51 anni di The Dark Side Of The Moon

by Bruno Cimino

In musica ascoltare non è sinonimo di sentire, ma un diminutivo. E la musica dei Pink Floyd è il riferimento perfetto per comprendere cosa voglia dire quel sentire (interiore) d’essere trasportati, seppur vigili, in una dimensione incorporea. 

In ogni album di Roger Waters, David Gilmour, Nick Mason e Richard Wright, oltre che sentire le vibrazioni delle note è vedere ciò che prima provavi con una normale emozione da “pelle d’oca”, ed è possibile, insomma, trovare un frammento di eternità esistenziale.

Lo sanno bene coloro che sono cresciuti accompagnati dagli LP quali The Piper At The Gates of Dawn, A Saucerful of Secrets, More, Atom Heart Mother, Ummagamma, Meddle, The Dark Side Of The Moon, Wish you were here, Animals, The wall e così via.

Sono trascorsi quasi sessant’anni dalle loro prime esibizioni con il nome di ABDABSS e dalle successive intuizioni di Syd Barret che si unì ai tre studenti del Politecnico di Londra dove studiavano architettura. Da quegli anni in poi è come se il tempo fosse stato scandito da ogni concerto eseguito dopo l’uscita di Barret e con l’incisione di nuovi album che affermano definitivamente lo spirito che incarnava la musica underground e psichedelica: una sorta di impegno sociale nei testi degli autori e nelle note dei compositori.  

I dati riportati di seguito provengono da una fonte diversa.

(* ===== verification/Metadata.v ===== *)
(** * The AMDHSA metadata document

    The middle of [loader/metadata_reader.cpp]: the field accessors on the
    parsed MessagePack document, the decoding of kernel arguments and of the
    document itself.  Output parameters are results; an error return is an
    [Err]. *)

From S2P Require Import Prelude Order Memory CodeObject MessagePack.

Definition kMinimumKernargAlignment : Z := 16.

(** ** Fields *)

Module Kind.
Inductive t := Nil | Boolean | Unsigned | Signed | String | Array | Map.

#[global] Instance t_eq_dec : EqDecision t.
Proof. solve_decision. Defined.
End Kind.

Definition mp_kind (value : MessagePackValue) : Kind.t :=
  match value with
  | MNil _ => Kind.Nil
  | MBoolean _ _ => Kind.Boolean
  | MUnsigned _ _ => Kind.Unsigned
  | MSigned _ _ => Kind.Signed
  | MString _ _ => Kind.String
  | MArray _ _ => Kind.Array
  | MMap _ _ => Kind.Map
  end.

(** The members a value of another kind leaves at their defaults. *)
Definition mp_string (value : MessagePackValue) : string :=
  match value with MString _ s => s | _ => "" end.
Definition mp_array (value : MessagePackValue) : list MessagePackValue :=
  match value with MArray _ l => l | _ => [] end.
Definition mp_boolean (value : MessagePackValue) : bool :=
  match value with MBoolean _ b => b | _ => false end.

Fixpoint find_entry (entries : list (string * MessagePackValue)) (name : string)
  : option MessagePackValue :=
  match entries with
  | [] => None
  | (key, value) :: entries => if String.eqb key name then Some value else find_entry entries name
  end.

Definition find_field (map : MessagePackValue) (name : string) : option MessagePackValue :=
  match map with
  | MMap _ entries => find_entry entries name
  | _ => None
  end.

Definition required_field (map : MessagePackValue) (name : string) (kind : Kind.t)
  : parse MessagePackValue :=
  match find_field map name with
  | None =>
      failure ParseErrorCode.InvalidMetadata (mp_offset map)
        ("AMDHSA metadata is missing " +:+ name)
  | Some value =>
      if negb (bool_decide (mp_kind value = kind)) then
        failure ParseErrorCode.InvalidMetadata (mp_offset value)
          ("AMDHSA metadata field has the wrong type: " +:+ name)
      else Ok value
  end.

Definition metadata_uint32 (map : MessagePackValue) (name : string) : parse Z :=
  match find_field map name with
  | None =>
      failure ParseErrorCode.InvalidMetadata (mp_offset map)
        ("AMDHSA metadata is missing " +:+ name)
  | Some value =>
      let integer :=
        match value with
        | MUnsigned _ u => Some u
        | MSigned _ i => if i >=? 0 then Some i else None
        | _ => None
        end in
      match integer with
      | None =>
          failure ParseErrorCode.InvalidMetadata (mp_offset value)
            ("AMDHSA metadata field is not a nonnegative " +:+ "integer: " +:+ name)
      | Some integer =>
          if integer >? UINT32_MAX then
            failure ParseErrorCode.InvalidMetadata (mp_offset value)
              ("AMDHSA metadata field exceeds uint32: " +:+ name)
          else Ok integer
      end
  end.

Ma non è la storia del famosissimo gruppo che vogliamo rievocare, i Floydiani doc, dottor Google e Youtube conservano accuratamente le memorie di tutto o quasi tutto dei Pink Floyd.

Queste poche righe hanno lo scopo di ricordare e tributare il giusto riconoscimento ad uno dei loro album più famosi, ossia “The Dark Side Of The Moon” che a marzo compie 51 anni, trascorsi indenni e indifferenti alle decadenti novità dei sound che nel tempo si sono avvicendati e dissolti nel giro di pochi anni. 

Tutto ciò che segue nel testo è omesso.